When mutant GFAP was transfected into non-astrocyte SW13^vim- cells, an adenocarcinoma cell line lacking vimentin, GFAP aggregates were formed [8,31]. In addition, astrocytes derived from induced pluripotent stem cells of three different AxD patients with different genotypes contained GFAP aggregates [11]. Mutations in GFAP can therefore cause GFAP aggregates even if they are expressed in non-astrocyte cells or in cells with different genetic backgrounds, suggesting that a GFAP mutation itself may be sufficient for RFs formation. However, RFs can also be observed in the brains of other central nervous system diseases, such as multiple sclerosis and ciliary astrocytoma or when non-mutant GFAP is highly overexpressed [32,33]. It therefore appears that GFAP mutations are not a prerequisite for RFs formation. Perhaps RFs are formed by a complex environment that includes multiple factors including GFAP mutation.

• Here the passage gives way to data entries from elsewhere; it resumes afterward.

Lemma scan_uint_app s rest : uint_lit s = true -> ends rest = true ->
  scan_uint (s +:+ rest) = Some (s, rest).
Proof.
  intros Hs Hr. apply ends_inv in Hr as (Hd & _). destruct s as [|c s]; [done|]. simpl in Hs.
  rewrite string_app_cons. simpl. destruct (Ascii.eqb_spec c "0") as [->|_].
  - by destruct (String.eqb_spec s "") as [->|].
  - apply andb_prop in Hs as [-> Hs]. by rewrite span_digits_app.
Qed.

Lemma scan_number_app s rest : int_lit s = true -> ends rest = true ->
  scan_number (s +:+ rest) = Some (s, rest).
Proof.
  intros Hs Hr. pose proof (ends_inv rest Hr) as (_ & Hf & He).
  assert (Hu : forall s, uint_lit s = true -> match scan_uint (s +:+ rest) with
     | Some (i, s2) => i = s /\ s2 = rest | None => False end)
    by (intros s' Hs'; by rewrite scan_uint_app).
  unfold scan_number. destruct s as [|c s]; [done|]. rewrite string_app_cons.
  destruct (Ascii.eqb_spec c "-") as [->|Hc].
  - specialize (Hu s Hs). destruct (scan_uint _) as [[i s2]|]; [|done].
    destruct Hu as [-> ->]. rewrite Hf, He. cbn iota beta. by autorewrite with strings.
  - assert (Hs' : uint_lit (String c s) = true)
      by (clear -Hs Hc; destruct c as [[] [] [] [] [] [] [] []]; done).
    specialize (Hu _ Hs'). rewrite string_app_cons in Hu.
    assert (E : (let '(sg, s1) := match String c (s +:+ rest) with
                  | String "-" s' => ("-", s') | _ => ("", String c (s +:+ rest)) end in (sg, s1))
                = ("", String c (s +:+ rest)))
      by (clear -Hc; destruct c as [[] [] [] [] [] [] [] []]; done).
    destruct (match String c (s +:+ rest) with
                  | String "-" s' => ("-", s') | _ => ("", String c (s +:+ rest)) end) as [sg s1].
    injection E as -> ->. destruct (scan_uint _) as [[i s2]|]; [|done].
    destruct Hu as [-> ->]. rewrite Hf, He. by autorewrite with strings.
Qed.

Lemma all_digits_fmt fuel z acc : all_digits acc = true -> all_digits (fmt_digits fuel z acc) = true.
Proof.
  revert z acc. induction fuel as [|f IH]; intros z acc Ha; [done|]. cbn [fmt_digits].
  assert (Hd : all_digits (String (digit_char (z mod 10)) acc) = true).
  { cbn [all_digits]. rewrite is_digit_char by (apply Z.mod_pos_bound; lia). done. }
  destruct (z <? 10); auto.
Qed.

Lemma fmt_digits_lead fuel z acc : 0 < z < 10 ^ Z.of_nat fuel ->
  exists c s, fmt_digits fuel z acc = String c s /\ c <> "0"%char.
Proof.
  revert z acc. induction fuel as [|f IH]; intros z acc Hz; [simpl in Hz; lia|]. cbn [fmt_digits].
  rewrite Nat2Z.inj_succ, Z.pow_succ_r in Hz by lia.
  case (Z.ltb_spec z 10); intros H.
  - eexists _, _. split; [done|]. rewrite Z.mod_small by lia. intros E.
    apply (f_equal byte_of) in E. rewrite byte_of_digit in E by lia. change (byte_of "0") with 48 in E. lia.
  - apply IH. split; [apply Z.div_str_pos; lia|apply Z.div_lt_upper_bound; lia].
Qed.

Lemma FormatUint_lit z : is_u64 z -> uint_lit (FormatUint z) = true.
Proof.
  unfold is_u64. intros Hz. destruct (decide (z = 0)) as [->|Hn]; [done|].
  pose proof (all_digits_fmt 20 z "" eq_refl) as Ha. fold (FormatUint z) in Ha.
  destruct (fmt_digits_lead 20 z "") as (c & s & E & Hc); [lia|]. fold (FormatUint z) in E.
  rewrite E in *. unfold uint_lit. destruct (Ascii.eqb_spec c "0"); [done|exact Ha].
Qed.

Lemma uint_int_lit s : uint_lit s = true -> int_lit s = true.
Proof. destruct s as [|c s]; [done|]. intros H. destruct c as [[] [] [] [] [] [] [] []]; done. Qed.

Lemma Itoa_lit z : is_s64 z -> int_lit (Itoa z) = true.
Proof.
  unfold is_s64, Itoa. intros Hz. case (Z.ltb_spec z 0); intros H.
  - apply FormatUint_lit. unfold is_u64. lia.
  - apply uint_int_lit, FormatUint_lit. unfold is_u64. lia.
Qed.

(** A printed value starts with a character that is no space and closes
    nothing. *)
Definition starts (s : string) : Prop :=
  exists c r, s = String c r /\ is_ws c = false /\ c <> "]"%char /\ c <> "}"%char.

Lemma starts_app a b : starts a -> starts (a +:+ b).
Proof. intros (c & r & -> & H). exists c, (r +:+ b). done. Qed.

Lemma starts_skip s : starts s -> skip_ws s = s.
Proof. intros (c & r & -> & H & _). simpl. by rewrite H. Qed.

Lemma int_lit_starts s : int_lit s = true ->
  exists c r, s = String c r /\ (c = "-"%char \/ is_digit c = true).
Proof.
  intros H. destruct s as [|c s]; [done|]. exists c, s. split; [done|].
  destruct c as [[] [] [] [] [] [] [] []]; try done; auto.
Qed.

Lemma quote_starts s : starts (quote s).
Proof. by eexists dquote, _. Qed.

Lemma print_starts j : json_ok j = true -> starts (print j).
Proof.
  destruct j as [|[]|lit|s|l|l]; intros H; try by eexists _, _.
  cbn [print]. destruct (int_lit_starts lit H) as (c & r & -> & [->|Hc]); [by eexists _, _|].
  exists c, r. split; [done|]. destruct c as [[] [] [] [] [] [] [] []]; done.
Qed.

(** The reader of a value on each kind of first character. *)
Lemma parse_number fuel d s rest :
  int_lit s = true -> ends rest = true -> parse_value (S fuel) d (s +:+ rest) = Some (JNum s, rest).
Proof.
  intros Hs Hr. pose proof (scan_number_app s rest Hs Hr) as E.
  destruct (int_lit_starts s Hs) as (c & r & -> & Hc). rewrite string_app_cons in *.
  assert (Hw : is_ws c = false) by (destruct Hc as [->|Hc]; [done|]; destruct c as [[] [] [] [] [] [] [] []]; done).
  cbn [parse_value skip_ws]. rewrite Hw, E.
  destruct Hc as [->|Hc]; [done|]. destruct c as [[] [] [] [] [] [] [] []]; done.
Qed.

Lemma parse_string fuel d s rest :
  valid_utf8 s = true -> parse_value (S fuel) d (quote s +:+ rest) = Some (JStr s, rest).
Proof.
  intros Hs. pose proof (scan_quote s rest Hs) as E.
  unfold quote in E |- *. rewrite string_app_cons in *. cbn [parse_value skip_ws].
  change (is_ws dquote) with false. cbn iota. by rewrite E.
Qed.

Definition reads (j : json) : Prop :=
  forall fuel d rest, json_ok j = true -> ends rest = true -> (2 * String.length (print j) + 1 <= fuel)%nat ->
    d + Z.of_nat (depth j) <= maxNestingDepth -> parse_value fuel d (print j +:+ rest) = Some (j, rest).

Lemma length_pos s : starts s -> (1 <= String.length s)%nat.
Proof. intros (c & r & -> & _). simpl. lia. Qed.

Lemma string_length_cons c s : String.length (String c s) = S (String.length s).
Proof. done. Qed.

Lemma join_cons a b l : join (a :: b :: l) = a +:+ String "," (join (b :: l)).
Proof. done. Qed.

Lemma depth_max d a b m : d + Z.of_nat (a `max` b) <= m -> d + Z.of_nat a <= m /\ d + Z.of_nat b <= m.
Proof. lia. Qed.

Lemma parse_elems_ok l fuel d rest :
  l <> [] -> Forall reads l -> forallb json_ok l = true ->
  (2 * String.length (join (map print l)) + 2 <= fuel)%nat ->
  d + Z.of_nat (max_list (map depth l)) <= maxNestingDepth ->
  parse_elems fuel d (join (map print l) +:+ String "]" rest) = Some (l, rest).
Proof.
  intros Hne Hl. revert fuel. induction Hl as [|j l Hj Hl IH]; intros fuel Hok Hf Hd; [done|].
  simpl in Hok. apply andb_prop in Hok as [Hok1 Hok2]. destruct fuel as [|f]; [lia|].
  change (max_list (map depth (j :: l))) with (Nat.max (depth j) (max_list (map depth l))) in Hd.
  apply depth_max in Hd as [Hd1 Hd2].
  destruct l as [|j2 l].
  - cbn [map join parse_elems] in *. rewrite Hj by (done || lia). done.
  - cbn [map] in Hf |- *. cbn [map] in IH. rewrite join_cons in Hf |- *.
    set (J := join (_ :: _)) in *.
    rewrite string_length_app, string_length_cons in Hf. cbn [parse_elems].
    rewrite string_app_assoc, string_app_cons, Hj by (done || lia). cbn [skip_ws].
    change (is_ws ",") with false. cbn iota. rewrite IH; (done || lia).
Qed.

Lemma parse_members_ok l fuel d rest :
  l <> [] -> Forall (fun kv => reads kv.2) l ->
  forallb (fun kv => valid_utf8 kv.1 && json_ok kv.2) l = true ->
  (2 * String.length (join (map (fun kv => quote kv.1 +:+ String ":" (print kv.2)) l)) + 1 <= fuel)%nat ->
  d + Z.of_nat (max_list (map (fun kv => depth kv.2) l)) <= maxNestingDepth ->
  parse_members fuel d (join (map (fun kv => quote kv.1 +:+ String ":" (print kv.2)) l)
                        +:+ String "}" rest) = Some (l, rest).
Proof.
  intros Hne Hl. revert fuel. induction Hl as [|[k j] l Hj Hl IH]; intros fuel Hok Hf Hd; [done|].
  cbn [forallb fst snd] in Hok. apply andb_prop in Hok as [Hok1 Hok2]. apply andb_prop in Hok1 as [Hk Hok1].
  destruct fuel as [|f]; [lia|]. simpl in Hj.
  assert (Hsk : forall t, skip_ws (quote k +:+ t) = quote k +:+ t).
  { intros t. apply starts_skip, starts_app, quote_starts. }
  change (max_list (map (fun kv => depth kv.2) ((k, j) :: l)))
    with (Nat.max (depth j) (max_list (map (fun kv => depth kv.2) l))) in Hd.
  apply depth_max in Hd as [Hd1 Hd2].
  destruct l as [|kv2 l].
  - cbn [map join parse_members fst snd] in *. rewrite string_length_app, string_length_cons in Hf.
    rewrite string_app_assoc, Hsk, scan_quote, string_app_cons by done. cbn [skip_ws].
    change (is_ws ":") with false. cbn iota. rewrite Hj by (done || lia). done.
  - cbn [map fst snd] in Hf |- *. cbn [map] in IH. rewrite join_cons in Hf |- *.
    set (J := join (_ :: _)) in *.
    rewrite !string_length_app, !string_length_cons in Hf. cbn [parse_members].
    rewrite !string_app_assoc, Hsk, scan_quote, !string_app_cons by done. cbn [skip_ws].
    change (is_ws ":") with false. cbn iota. rewrite Hj by (done || lia).
    cbn [skip_ws]. change (is_ws ",") with false. cbn iota. rewrite IH; (done || lia).
Qed.
(* ===== verification/PortmapRes.v ===== *)
(** src/gateway/portmap_resource.go: the resources other peers may be mapped
    to, a map kept in memory and saved whole after each change.  The theorem is
    a refinement: any sequence of changes acts as on a finite map, and whenever
    the last change reported success a restarted manager finds the same map. *)
From S2P Require Import Prelude GoText Json Codec TypesId Store.

Record PortmapResource := mkRes {
  res_ID : ID;
  res_Name : string;
  res_Type : Z;
  res_Network : string;
  res_TargetAddr : string;
  res_TargetPort : Z;
  res_LocalIP : string;
  res_LocalPort : Z
}.

#[export] Instance PortmapResource_eq_dec : EqDecision PortmapResource.
Proof. solve_decision. Defined.

Definition res_zero : PortmapResource := mkRes (mkID 0) "" 0 "" "" 0 "" 0.

Definition res_fields : list (field PortmapResource) :=
  [ jfield "id" res_ID (fun v r => mkRes v (res_Name r) (res_Type r) (res_Network r) (res_TargetAddr r) (res_TargetPort r) (res_LocalIP r) (res_LocalPort r));
    jfield "name" res_Name (fun v r => mkRes (res_ID r) v (res_Type r) (res_Network r) (res_TargetAddr r) (res_TargetPort r) (res_LocalIP r) (res_LocalPort r));
    jfield "type" res_Type (fun v r => mkRes (res_ID r) (res_Name r) v (res_Network r) (res_TargetAddr r) (res_TargetPort r) (res_LocalIP r) (res_LocalPort r));
    jfield "network" res_Network (fun v r => mkRes (res_ID r) (res_Name r) (res_Type r) v (res_TargetAddr r) (res_TargetPort r) (res_LocalIP r) (res_LocalPort r));
    jfield "target_addr" res_TargetAddr (fun v r => mkRes (res_ID r) (res_Name r) (res_Type r) (res_Network r) v (res_TargetPort r) (res_LocalIP r) (res_LocalPort r));
    jfield "target_port" res_TargetPort (fun v r => mkRes (res_ID r) (res_Name r) (res_Type r) (res_Network r) (res_TargetAddr r) v (res_LocalIP r) (res_LocalPort r));
    jfield "local_ip" res_LocalIP (fun v r => mkRes (res_ID r) (res_Name r) (res_Type r) (res_Network r) (res_TargetAddr r) (res_TargetPort r) v (res_LocalPort r));
    jfield "local_port" res_LocalPort (fun v r => mkRes (res_ID r) (res_Name r) (res_Type r) (res_Network r) (res_TargetAddr r) (res_TargetPort r) (res_LocalIP r) v) ].

(** A resource whose fields JSON can carry: text in UTF-8, integers of their
    width. *)
Definition res_fits (r : PortmapResource) : Prop :=
  json_fits (res_ID r) /\ json_fits (res_Name r) /\ json_fits (res_Type r) /\
  json_fits (res_Network r) /\ json_fits (res_TargetAddr r) /\ json_fits (res_TargetPort r) /\
  json_fits (res_LocalIP r) /\ json_fits (res_LocalPort r).

#[export] Instance res_codec : JsonCodec PortmapResource := {
  json_of := struct_json res_fields;
  json_into := struct_into res_fields;
  zero := res_zero;
  json_fits := res_fits;
  json_norm := id;
  json_depth := 1
}.
#[export] Instance res_laws : CodecLaws PortmapResource.
Proof. struct_laws. Qed.

Definition keyPortmapRes : string := "portmap_resources".

Section Mgr.
Context {DB : Type} {Db : LevelDB DB} {Dbl : LevelDBLaws DB}.

(** [resources] is [None] while the Go map is nil. *)
Record PortmapResMgr := mkResMgr { db : DB; resources : option (gmap Z PortmapResource) }.
Definition set_db (d : DB) (m : PortmapResMgr) : PortmapResMgr := mkResMgr d (resources m).
Definition set_resources (rs : gmap Z PortmapResource) : GoM PortmapResMgr unit :=
  modify (fun m => mkResMgr (db m) (Some rs)).

Definition savePortmap : GoM PortmapResMgr (option error) :=
  m <- get ;;
  match resources m with
  | None => ret None
  | Some rs => zoom db set_db (dbPut keyPortmapRes (Marshal rs))
  end.

Definition loadRes : GoM PortmapResMgr (option error) :=
  m <- get ;;
  match load_into keyPortmapRes (resources m) (db m) with
  | inr e => ret (Some e)
  | inl rs => put (mkResMgr (db m) rs) ;;; ret None
  end.

Definition NewPortmapResMgr (d : DB) : PortmapResMgr + error :=
  match loadRes (mkResMgr d None) with
  | (Ret None, m) => inl m
  | (Ret (Some e), _) => inr e
  | (Panic, _) => inr (ErrText "unreachable")
  end.

Definition AddPortmapRes (res : PortmapResource) : GoM PortmapResMgr (option error) :=
  m <- get ;;
  set_resources (<[Uint64 (res_ID res) := res]> (default ∅ (resources m))) ;;;
  savePortmap.

Definition DelPortmapApp (resID : ID) : GoM PortmapResMgr (option error) :=
  m <- get ;;
  match resources m with
  | None => ret None
  | Some rs => set_resources (delete (Uint64 resID) rs) ;;; savePortmap
  end.

Definition UpdatePortmapRes (res : PortmapResource) : GoM PortmapResMgr (option error) :=
  m <- get ;;
  set_resources (<[Uint64 (res_ID res) := res]> (default ∅ (resources m))) ;;;
  savePortmap.

(** A missing identifier gives the zero resource; the nil map is allocated. *)
Definition GetAppByID (resID : ID) : GoM PortmapResMgr PortmapResource :=
  m <- get ;;
  set_resources (default ∅ (resources m)) ;;;
  ret (default res_zero (default ∅ (resources m) !! Uint64 resID)).

(** The order of a Go map's iteration is unspecified; [range] stands for it. *)
Definition GetResources (range : gmap Z PortmapResource -> list (Z * PortmapResource))
  : GoM PortmapResMgr (list PortmapResource) :=
  gets (fun m => (range (default ∅ (resources m))).*2).

(** ** Specification *)

Inductive res_op := OpAdd (r : PortmapResource) | OpUpdate (r : PortmapResource) | OpDel (id : ID).

Definition run_op (o : res_op) : GoM PortmapResMgr (option error) :=
  match o with
  | OpAdd r => AddPortmapRes r
  | OpUpdate r => UpdatePortmapRes r
  | OpDel id => DelPortmapApp id
  end.
Fixpoint run_ops (os : list res_op) : GoM PortmapResMgr (list (option error)) :=
  match os with
  | [] => ret []
  | o :: os' => e <- run_op o ;; es <- run_ops os' ;; ret (e :: es)
  end.

Definition spec_op (m : gmap Z PortmapResource) (o : res_op) : gmap Z PortmapResource :=
  match o with
  | OpAdd r | OpUpdate r => <[Uint64 (res_ID r) := r]> m
  | OpDel id => delete (Uint64 id) m
  end.

Definition op_fits (o : res_op) : Prop :=
  match o with OpAdd r | OpUpdate r => res_fits r | _ => True end.

Definition held (m : PortmapResMgr) : gmap Z PortmapResource := default ∅ (resources m).

(** What the operations keep: the map is storable, and nothing is stored
    before the map is allocated. *)
Definition res_inv (m : PortmapResMgr) : Prop :=
  json_fits (held m) /\ (resources m = None -> db_Get keyPortmapRes (db m) = inr ErrNotFound).

(** A restart would find the map. *)
Definition durable (m : PortmapResMgr) : Prop :=
  exists m', NewPortmapResMgr (db m) = inl m' /\ held m' = held m.

Lemma res_fits_insert r (rs : gmap Z PortmapResource) :
  res_fits r -> json_fits rs -> json_fits (<[Uint64 (res_ID r) := r]> rs).
Proof.
  intros Hr Hrs. apply map_Forall_insert_2; [|done]. split; [apply Hr|done].
Qed.

Lemma saved_durable d rs :
  json_fits rs -> saved keyPortmapRes rs d -> durable (mkResMgr d (Some rs)).
Proof.
  intros Hf Hs. unfold durable, NewPortmapResMgr, loadRes, bind, get, put, ret, held. cbn [db resources].
  rewrite (load_saved (A := option (gmap Z PortmapResource)) _ (Some rs));
    [|reflexivity|exact Hf|simpl; lia|exact Hs].
  eexists. split; [reflexivity|]. by apply norm_map_id.
Qed.

Lemma nil_durable d : db_Get keyPortmapRes d = inr ErrNotFound -> durable (mkResMgr d None).
Proof.
  intros Hg. unfold durable, NewPortmapResMgr, loadRes, bind, get, put, ret, load_into.
  cbn [db resources]. rewrite Hg. cbn. by eexists.
Qed.

(** Saving an allocated map. *)
Lemma savePortmap_spec d rs :
  exists e d', savePortmap (mkResMgr d (Some rs)) = (Ret e, mkResMgr d' (Some rs)) /\
    (e = None -> saved keyPortmapRes rs d').
Proof.
  unfold savePortmap, bind, get, zoom, dbPut. cbn [db resources].
  destruct (db_Put keyPortmapRes (Marshal rs) d) as [e d'] eqn:E. exists e, d'.
  split; [done|]. intros ->. by eapply put_get.
Qed.

Lemma run_op_spec o m :
  op_fits o -> res_inv m ->
  exists e m', run_op o m = (Ret e, m') /\ held m' = spec_op (held m) o /\
    res_inv m' /\ (e = None -> durable m').
Proof.
  intros Ho [Hf Hn]. destruct m as [d rs]. unfold held in *. cbn [resources db] in *.
  assert (Hset : forall rs', json_fits rs' -> exists e m',
    (set_resources rs' ;;; savePortmap) (mkResMgr d rs) = (Ret e, m') /\ held m' = rs' /\
    res_inv m' /\ (e = None -> durable m')).
  { intros rs' Hrs'. unfold set_resources, bind at 1, modify. cbn [db].
    destruct (savePortmap_spec d rs') as (e & d' & -> & Hs). exists e, (mkResMgr d' (Some rs')).
    split_and!; [done|done|done|]. intros He. apply saved_durable; auto. }
  destruct o as [r|r|id]; cbn [run_op spec_op op_fits] in *.
  - exact (Hset _ (res_fits_insert r _ Ho Hf)).
  - exact (Hset _ (res_fits_insert r _ Ho Hf)).
  - unfold DelPortmapApp, bind at 1, get. cbn [resources]. destruct rs as [rs|].
    + apply Hset. by apply map_Forall_delete.
    + exists None, (mkResMgr d None). unfold held. cbn. rewrite delete_empty.
      split_and!; [done|done|split; done|]. intros _. apply nil_durable; auto.
Qed.

(** C4. The resource manager is a durable finite map: whatever the store
    answers, a sequence of additions, updates and deletions of storable
    resources runs to its end, the map held is the one the changes define, a
    lookup finds the resource (the zero resource when there is none) without
    touching the store, and when the last change reported no error a manager
    built again from the store holds the same map. *)
Theorem resources_refine_map os m :
  res_inv m -> Forall op_fits os ->
  exists es m', run_ops os m = (Ret es, m') /\ held m' = foldl spec_op (held m) os /\
    (last es = Some None -> durable m') /\
    (forall id, exists m2, GetAppByID id m' = (Ret (default res_zero (held m' !! Uint64 id)), m2) /\
       held m2 = held m' /\ db m2 = db m').
Proof.
  intros HI Hos. revert m HI.
  assert (Hget : forall m id, exists m2, GetAppByID id m = (Ret (default res_zero (held m !! Uint64 id)), m2) /\
       held m2 = held m /\ db m2 = db m) by (intros m id; by eexists).
  induction Hos as [|o os Ho Hos IH]; intros m HI.
  { by exists [], m. }
  destruct (run_op_spec o m Ho HI) as (e & m1 & H1 & Hh & HI1 & Hd).
  destruct (IH m1 HI1) as (es & m2 & H2 & Hh2 & Hd2 & Hg2).
  exists (e :: es), m2. cbn [run_ops]. rewrite (bind_Ret _ _ _ _ _ H1), (bind_Ret _ _ _ _ _ H2).
  split_and!; [done| | |done].
  - by rewrite Hh2, Hh.
  - destruct os as [|o2 os].
    + injection H2 as <- <-. intros [= ->]. auto.
    + intros Hl. apply Hd2. destruct es; [|done]. cbn [run_ops] in H2.
      unfold bind, ret in H2. by repeat case_match.
Qed.
End Mgr.

Definition ex_res : PortmapResource := mkRes (mkID 7) "ssh <1>" 0 "tcp" "10.0.0.1" 22 "" 0.

Lemma resources_refine_map_witness :
  exists es m', run_ops [OpAdd ex_res; OpDel (mkID 3)] (mkResMgr mem_empty None) = (Ret es, m') /\
    held m' = {[ 7 := ex_res ]} /\ (last es = Some None -> durable m') /\
    (forall id, exists m2, GetAppByID id m' = (Ret (default res_zero (held m' !! Uint64 id)), m2) /\
       held m2 = held m' /\ db m2 = db m').
Proof.
  apply (resources_refine_map [OpAdd ex_res; OpDel (mkID 3)] (mkResMgr mem_empty None)).
  - split; [|done]. apply map_Forall_empty.
  - repeat constructor; try (vm_compute; congruence).
Defined.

In our AxD model mice, the number of FJB⁺ signals in vivo was higher in homozygous than in hemizygous mice. The present in vitro experiments also showed that the number of FJB⁺ astrocytes was greater when derived from homozygous compared with hemizygous GFAP R239H mice (Figure 2A,B). These in vivo and in vitro observations indicate that the formation of RFs is dependent on the amount of mutant GFAP. Indeed, increasing the ratio of purified mutant GFAP to WT GFAP promotes aggregate formation in vitro [31]. Mutant GFAP may therefore lower the threshold of RFs formation, and the amount of mutant GFAP may play an important role in the threshold.

In AxD model mice, the number of GFAP aggregates increases from postnatal day 7 to day 28 [13], and more RFs were formed at 9 weeks than at 6 weeks of age [14]. This suggests that RFs are formed in a developmentally time-dependent manner, at least in a certain time window. Similarly, an increase in the number of FJB⁺ astrocytes correlated with prolonged culture time (Figure 3), which was consistent with a previous report [34]. The fact that time-dependent RFs formation was also reproduced in pure astrocyte cultures indicates that this is caused by a cell-autonomous mechanism, such as astrocyte maturation.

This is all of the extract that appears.